PROMPT = """Analyze this image and classify (0-7 only):
0: benign_adenosis
...
"""

def format_data(example):
    example["messages"] = [
        {"role": "user", "content": [{"type": "image"}, {"type": "text", "text": PROMPT}]},
        {"role": "assistant", "content": [{"type": "text", "text": str(example["label"])}]},
    ]
    return example

---

Step 7: Load Model & Processor

from transformers import AutoModelForImageTextToText, AutoProcessor

MODEL_ID = "google/medgemma-4b-it"
model = AutoModelForImageTextToText.from_pretrained(MODEL_ID, **model_kwargs)
processor = AutoProcessor.from_pretrained(MODEL_ID)
processor.tokenizer.padding_side = "right"

---

Step 8: Baseline Evaluation

import evaluate, re

accuracy_metric = evaluate.load("accuracy")
f1_metric       = evaluate.load("f1")

def postprocess(text):
    m=re.search(r'\b([0-7])\b', text)
    return int(m.group(1)) if m else -1

---

Step 9: Fine-Tuning with LoRA

from peft import LoraConfig

peft_config = LoraConfig(r=8, lora_alpha=16, lora_dropout=0.1, bias="none",
                         target_modules="all-linear", task_type="CAUSAL_LM")
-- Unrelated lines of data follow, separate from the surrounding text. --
Lemma pivot_bindings_step : let t' := pivot_bindings t ns s below root visible in
  Inv (settled M) t' /\ alike t t' /\ others t' = others t /\ mount_namespaces t' = mount_namespaces t /\
  mount_trees t' = mount_trees t /\ get (mount_bindings t') s = Some b0.
Proof.
  cbv zeta. unfold pivot_bindings. set (body := fun slot '(t, rewritten) => _).
  set (P := fun k (st : PathStateTable * Path) => Inv (settled M) st.1 /\ alike t st.1 /\ others st.1 = others t /\
    mount_namespaces st.1 = mount_namespaces t /\ mount_trees st.1 = mount_trees t /\
    (forall x, k <= x \/ x = s -> get (mount_bindings st.1) x = get (mount_bindings t) x)).
  assert (P kPathStateMountBindingCapacity (for_slots kPathStateMountBindingCapacity body (t, []))) as (P1 & P2 & P3 & P4 & P5 & P6).
  { apply (for_slots_ind P); [done|done|]. intros k [t' buf] Hk (HI & Ha & Ho & Hns & Ht & Hlater). unfold body. clear body. cbn [fst snd] in *.
    pose proof (iv_bindings _ _ HI) as Hok. set (b := binding_at t' k). destruct (negb (of_namespace ns b) || (k =? s)) eqn:E.
    { unfold P. cbn [fst snd]. split_and!; try done. intros x Hx. apply Hlater. lia. }
    apply orb_false_iff in E as [Hof Hks]. apply negb_false_iff in Hof. unfold of_namespace in Hof. apply andb_true_iff in Hof as [Hu Hbns].
    assert (get (mount_bindings t') k = Some b) as Hb by exact (at_slot_get k Hok Hk Hu).
    assert (get (mount_bindings t) k = Some b) as Hb0 by (rewrite <- Hlater; [done|lia]).
    pose proof (pivot_text buf k b Hb0 ltac:(lia) ltac:(lia)) as Hc. revert Hc.
    generalize (pivot_substitute (rewrite_into buf) (below !!! Z.to_nat k) b root visible). intros out Hc.
    destruct (get_entry Hok _ _ Hb) as [Hf _]. assert (SameMount b (set_target b (CopyPath (Some out)))) as Hsm by done.
    destruct (stays_in_use Hok k b (set_target b (CopyPath (Some out))) Hb eq_refl) as [Hu' _].
    pose proof (get_put Hok k b _ Hb Hu') as Hput. unfold P. cbn [fst snd]. split_and!; try done.
    - apply (same_mount_step k b); try done; [exact (proj2 (iv_ids _ _ HI _ _ Hb))|by apply target_fields].
    - etransitivity; [exact Ha|]. by apply (alike_put k b).
    - intros x Hx. unfold put_binding. cbn [mount_bindings with_bindings]. rewrite Hput, decide_False by lia. apply Hlater. lia. }
  refine (conj P1 (conj P2 (conj P3 (conj P4 (conj P5 _))))). rewrite P6 by (by right). exact Hs.
Qed.
End Bindings.

(** ** The exchange *)

Lemma origin_host flags guest host host' : origin_pair flags guest host = true -> ValidateAbsolutePath (Some host') = 0 ->
  origin_pair flags guest (CopyPath (Some host')) = true.
Proof.
  unfold origin_pair. intros Ho Hg. apply andb_true_iff in Ho as [[[Hb Hv]%andb_true_iff Hp]%andb_true_iff Hh].
  rewrite Hb, Hp, copied_padded. unfold zero in *. apply Z.eqb_eq in Hv. rewrite andb_true_l, !andb_true_r.
  destruct (both_flags _ Hb) as [B1 B2]. apply Z.eqb_eq. unfold ValidateOrigin in *. rewrite B1, B2 in *.
  destruct (negb _); [done|]. destruct (_ && _); [done|]. rewrite (copied_absolute _ Hg).
  destruct (Z.eqb_spec (ValidateAbsolutePath (Some guest)) 0); cbn [negb Z.eqb] in *; [done|congruence].
Qed.

(** With the roles of the root and of one mount exchanged, the ways end at the new root. *)
Lemma rises_exchanged old new P Q k p : rises old P k p ->
  (forall x, x <> old -> x <> new -> Q x = P x) -> Q old = Some new -> old <> new -> exists k', rises new Q k' p.
Proof.
  intros Hk Hother Hold Hne. induction Hk as [|p q k Hp Hq _ [k' IH]].
  - exists 1%nat. econstructor; [exact Hne|exact Hold|constructor].
  - destruct (decide (p = new)) as [->|Hpn]; [exists O; constructor|]. exists (S k'). econstructor; [done| |exact IH]. by rewrite Hother.
Qed.

Lemma pivoted_fields b n M visible : namespace_fields n = true -> M <> 0 -> zero (mb_reserved b) = true ->
  ValidateCanonicalPath (Some visible) = 0 -> binding_fields (pivoted_binding b n M visible) = true.
Proof.
  unfold namespace_fields. intros [[[[[[_ _]%andb_true_iff Hr]%andb_true_iff _]%andb_true_iff _]%andb_true_iff Hg]%andb_true_iff Hh]%andb_true_iff HM Hz Hv.
  unfold zero in Hg, Hh. apply Z.eqb_eq in Hg, Hh. unfold binding_fields.
  cbn [pivoted_binding mb_kind mb_reserved mb_state_flags mount_id sequence target_guest mb_source_guest mb_source_host].
  rewrite (copied_canonical _ Hv), (copied_canonical _ Hg), (copied_canonical _ Hh), Hz, Hr.
  assert (zero M = false) as -> by (unfold zero; lia). reflexivity.
Qed.

Lemma pivoted_namespace_fields n b : namespace_fields n = true -> binding_fields b = true -> namespace_fields (pivoted_namespace n b) = true.
Proof.
  unfold namespace_fields. intros [[[[[[_ Hi]%andb_true_iff _]%andb_true_iff Hz]%andb_true_iff Ho]%andb_true_iff _]%andb_true_iff _]%andb_true_iff Hb.
  destruct (binding_canonical b Hb) as (_ & Hg & Hh). pose proof (canonical_copy _ Hg) as Hg'. pose proof (canonical_copy _ Hh) as Hh'.
  cbn [pivoted_namespace mn_generation mn_identity_generation root_mount_id mn_reserved mn_root_origin_flags root_source_guest root_source_host].
  rewrite Hi, Hz. assert (zero (NextGeneration (mn_generation n)) = false) as -> by apply Z.eqb_neq, next_generation_nonzero.
  assert (zero (mount_id b) = false) as ->.
  { unfold binding_fields in Hb. apply andb_true_iff in Hb as [[[[[_ Hm]%andb_true_iff _]%andb_true_iff _]%andb_true_iff _]%andb_true_iff _].
    by apply negb_true_iff in Hm. }
  unfold zero in *. apply Z.eqb_eq in Hz. rewrite Hg', Hh'.
  rewrite (origin_host _ _ (root_source_host n)); [done| |by apply canonical_absolute].
  apply (origin_guest _ (root_source_guest n)); [exact Ho|by apply canonical_absolute].
Qed.

Section Exchange.
Context {M : Z} {t : PathStateTable} {ns s : Z} {n : MountNamespaceState} {b : MountBindingState} {visible : Path}.
Hypothesis H : Inv (settled M) t.
Hypothesis HM : 0 < M.
Hypothesis Hn : get (mount_namespaces t) ns = Some n.
Hypothesis Hs : get (mount_bindings t) s = Some b.
Hypothesis Hns : mb_mount_namespace_slot b = ns.
Hypothesis Hv : ValidateCanonicalPath (Some visible) = 0.
Let b' := pivoted_binding b n M visible.
Let n' := pivoted_namespace n b.
Let B := put (mount_bindings t) s b'.

Lemma exchange_fresh : mount_id b <> root_mount_id n.
Proof. apply (iv_distinct _ _ H _ _ _ Hs). by rewrite Hns. Qed.

Lemma exchange_get x : get B x = if decide (x = s) then Some b' else get (mount_bindings t) x.
Proof.
  destruct (stays_in_use (iv_bindings _ _ H) s b b' Hs eq_refl) as [Hu _]. exact (get_put (iv_bindings _ _ H) s b b' Hs Hu x).
Qed.

Lemma exchange_pool : pool_ok kPathStateMountBindingCapacity (fun r => binding_vacant r = true) (fun r => binding_fields r = true) B.
Proof.
  pose proof (iv_bindings _ _ H) as Hok. destruct (get_entry Hok _ _ Hs) as [Hf Hsl]. destruct (get_entry (iv_namespaces _ _ H) _ _ Hn) as [Hnf _].
  destruct (stays_in_use Hok s b b' Hs eq_refl) as [Hu Hle].
  apply (pool_ok_put Hok _ b); try done.
  - apply pivoted_fields; [exact Hnf|lia| |exact Hv]. unfold binding_fields in Hf.
    by apply andb_true_iff in Hf as [[[[[[[_ Hz]%andb_true_iff _]%andb_true_iff _]%andb_true_iff _]%andb_true_iff _]%andb_true_iff _]%andb_true_iff _].
  - intros s' r0 Hg' E. cbn in E. injection E as E1 E2. exfalso. apply (iv_distinct _ _ H _ _ n Hg'); [by replace (mb_mount_namespace_slot r0) with ns by congruence|congruence].
Qed.

Lemma exchange_parents x : x <> root_mount_id n -> x <> mount_id b -> parent_of B ns x = parent_of (mount_bindings t) ns x.
Proof.
  intros H1 H2. apply option_eq. intros p. rewrite (parent_of_Some (iv_bindings _ _ H)), (parent_of_Some exchange_pool). split.
  - intros (y & r & Hr & E1 & E2 & E3). rewrite exchange_get in Hr. destruct (decide _) as [->|]; [|by exists y, r].
    injection Hr as <-. cbn in E2. congruence.
  - intros (y & r & Hr & E1 & E2 & E3). exists y, r. rewrite exchange_get. destruct (decide _) as [->|]; [congruence|done].
Qed.

Lemma exchange_root : parent_of B ns (root_mount_id n) = Some (mount_id b).
Proof. apply (parent_of_Some exchange_pool). exists s, b'. rewrite exchange_get, decide_True by done. split_and!; [done|exact Hns|done..]. Qed.

Lemma exchange_step : Inv (settled M) (put_namespace (put_binding t s b') ns n').
Proof.
  pose proof (iv_bindings _ _ H) as Hok. destruct (get_entry Hok _ _ Hs) as [Hf Hsl]. destruct (get_entry (iv_namespaces _ _ H) _ _ Hn) as [Hnf Hnsl].
  destruct (stays_in_use Hok s b b' Hs eq_refl) as [Hu Hle].
  assert (forall x bd, get B x = Some bd -> mb_mount_namespace_slot bd = ns -> mount_id bd <> mount_id b) as Hdis.
  { intros x bd. rewrite exchange_get. destruct (decide _) as [->|Hne].
    - intros [= <-] _. intros E. by destruct exchange_fresh.
    - intros Hx E Eid. apply Hne. apply (get_unique Hok _ _ _ _ Hx Hs). cbn. congruence. }
  change (Inv (settled M) (with_bindings (with_namespaces t (put (mount_namespaces t) ns n')) B)).
  apply (namespace_step ns n n' B H Hn); try done.
  - by apply pivoted_namespace_fields.
  - cbn [n' pivoted_namespace binding_count]. pose proof (iv_mounts _ _ H ns) as Hc. rewrite (field_get _ _ _ Hn) in Hc. rewrite Hc.
    symmetry. by apply (count_same Hok _ _ _ _ Hs Hu).
  - exact (proj1 (iv_ids _ _ H _ _ Hs)).
  - exact exchange_pool.
  - intros x _. by apply (count_same Hok _ _ _ _ Hs Hu).
  - intros x bd Hx. rewrite exchange_get. destruct (decide _) as [->|]; [|done]. split; [intros [= <-]; by destruct Hx|].
    intros Hg'. rewrite Hs in Hg'. injection Hg' as <-. by destruct Hx.
  - intros id _ (r0 & Hr0 & Hid). rewrite Hn in Hr0. injection Hr0 as <-. change (root_mount_id n') with (mount_id b).
    destruct (decide (id = mount_id b)) as [|Hne]; [by left|right]. destruct (decide (id = root_mount_id n)) as [->|Hne'].
    + by rewrite exchange_root.
    + rewrite exchange_parents by done. by destruct Hid.
  - intros _. change (root_mount_id n') with (mount_id b). apply (rooted_walk _ _ _ exchange_pool); [|exact Hdis].
    assert (forall x bd, get (mount_bindings t) x = Some bd -> mb_mount_namespace_slot bd = ns ->
      exists k, rises (mount_id b) (parent_of B ns) k (mount_id bd)) as Hold.
    { intros x bd Hx E. destruct (inv_rooted ns n H Hn ltac:(done) x bd Hx E) as [k Hk].
      apply (rises_exchanged _ _ _ _ _ _ Hk); [intros y; apply exchange_parents|exact exchange_root|].
      intros E'. by destruct exchange_fresh. }
    intros x bd. rewrite exchange_get. destruct (decide _) as [->|]; [|apply Hold]. intros [= <-] _. cbn [b' pivoted_binding mount_id].
    exists 1%nat. econstructor; [intros E'; by destruct exchange_fresh|exact exchange_root|constructor].
  - intros x bd Hx E. split; [|by apply (Hdis x)]. rewrite exchange_get in Hx. destruct (decide _).
    + injection Hx as <-. split; [exact (iv_roots _ _ H _ _ Hn)|]. cbn. lia.
    + exact (iv_ids _ _ H _ _ Hx).
Qed.
End Exchange.

(** ** Trees and directories *)

Section Trees.
Context {M : Z} {t : PathStateTable} (ns : Z).
Hypothesis H : Inv (settled M) t.
Hypothesis Hns : ns < kPathStateMountNamespaceCapacity.

Lemma pivot_trees_step : let t' := pivot_trees t ns in
  Inv (settled M) t' /\ others t' = others t /\ mount_namespaces t' = mount_namespaces t /\ mount_bindings t' = mount_bindings t.
Proof.
  cbv zeta. unfold pivot_trees. set (body := fun slot t => _).
  set (P := fun (_ : Z) t' => Inv (settled M) t' /\ others t' = others t /\ mount_namespaces t' = mount_namespaces t /\ mount_bindings t' = mount_bindings t).
  apply (for_slots_ind P); [done|done|]. intros k t' Hk (HI & Ho & Hn & Hb). unfold body. clear body.
  pose proof (iv_trees _ _ HI) as Hok. set (tree := at_slot (mount_trees t') k).
  destruct (in_use tree) eqn:Hu; [|done]. cbn [negb orb]. apply (at_slot_get k Hok Hk) in Hu. change (at_slot (mount_trees t') k) with tree in Hu.
  destruct (Z.eqb_spec (attached_namespace_slot tree) ns) as [Ens|]; [|done]. cbn [negb orb]. destruct (attached_mount_id tree =? 0); [done|].
  destruct (get_entry Hok _ _ Hu) as [Hf _]. pose proof (not_detached_at ns Hns tree Hf Ens) as Hat.
  assert (forall p, ValidateCanonicalPath (Some p) = 0 -> P (k + 1) (store_tree t' k (set_tree_paths tree (mt_source_guest tree) (CopyPath (Some p))))) as Hstore.
  { intros p Hp. destruct (tree_paths_step k tree (mt_source_guest tree) (CopyPath (Some p)) HI Hu (or_introl eq_refl)
      (or_intror (conj Hat (copied_canonical _ Hp)))) as [H2 _]. done. }
  unfold FindMountBindingById. destruct (search _ _) as [s|] eqn:Es.
  - apply (search_Some (iv_bindings _ _ HI)) in Es as (bd & Hbd & _). assert (binding_at t' s = bd) as -> by exact (get_at (iv_bindings _ _ HI) _ _ Hbd).
    destruct (get_entry (iv_bindings _ _ HI) _ _ Hbd) as [Hbf _]. apply Hstore. exact (proj1 (binding_canonical _ Hbf)).
  - destruct (_ =? _); [|done]. apply Hstore. exact slash_canonical.
Qed.
End Trees.

(** One directory of a context: kept, or now at the new root. *)
Definition directory_moved (n : MountNamespaceState) (id : Z) (host : Path) (out : Z * Path) : Prop :=
  out = (id, host) \/ (out.1 = root_mount_id n /\ exists p, out.2 = CopyPath (Some p) /\ ValidateAbsolutePath (Some p) = 0).

Lemma moved_pair n flags id guest host out : origin_pair flags guest host = true -> directory_moved n id host out ->
  origin_pair flags guest out.2 = true.
Proof. intros Ho [->|(_ & p & -> & Hp)]; [exact Ho|exact (origin_host _ _ host _ Ho Hp)]. Qed.

Lemma moved_known n ns N B id host out : get N ns = Some n -> known N B ns id -> directory_moved n id host out -> known N B ns out.1.
Proof. intros Hn Hk [->|(-> & _)]; [exact Hk|]. right. exists n. split; [exact Hn|by left]. Qed.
We use gradient checkpointing, bfloat16, and paged_adamw_8bit optimizer for efficiency.

---

Step 10: Train

from trl import SFTTrainer, SFTConfig

training_args = SFTConfig(
    output_dir="medgemma-breastcancer-finetuned",
    num_train_epochs=5,
    per_device_train_batch_size=1,
    gradient_accumulation_steps=8,
    bf16=True,
)
trainer = SFTTrainer(model=model, peft_config=peft_config,
                     train_dataset=formatted_train, eval_dataset=formatted_eval,
                     processing_class=processor)
trainer.train()
trainer.save_model()

---

Step 11: Final Evaluation

Reload base model, merge LoRA weights, and rerun evaluation.

---

Results

|-------------|-------------|----------|-------------------------|

| 8-Class | Baseline | 32.6% | 0.241 |

| | Fine-tuned | 87.2% | 0.865 |

| Binary | Baseline | 59.6% | 0.639 |

| | Fine-tuned | 99.0% | 0.991 |

---

Key Takeaways

bfloat16 prevents overflow in large medical AI models.
LoRA allows efficient fine-tuning with small hardware.
Balanced datasets are critical in medical imaging.

---

Next Steps

Migrate workflow to Cloud Run jobs for production.
Automate KPI tracking and content publishing with AiToEarn.

---

References:

Spanhol, F. A., et al. A dataset for breast cancer histopathological image classification. IEEE T-BME, vol. 63, no. 7, 2016.

---

Do you want me to create a condensed cheatsheet version of this guide so you can quickly reuse the fine-tuning setup? That would make the workflow easy to replicate in future projects.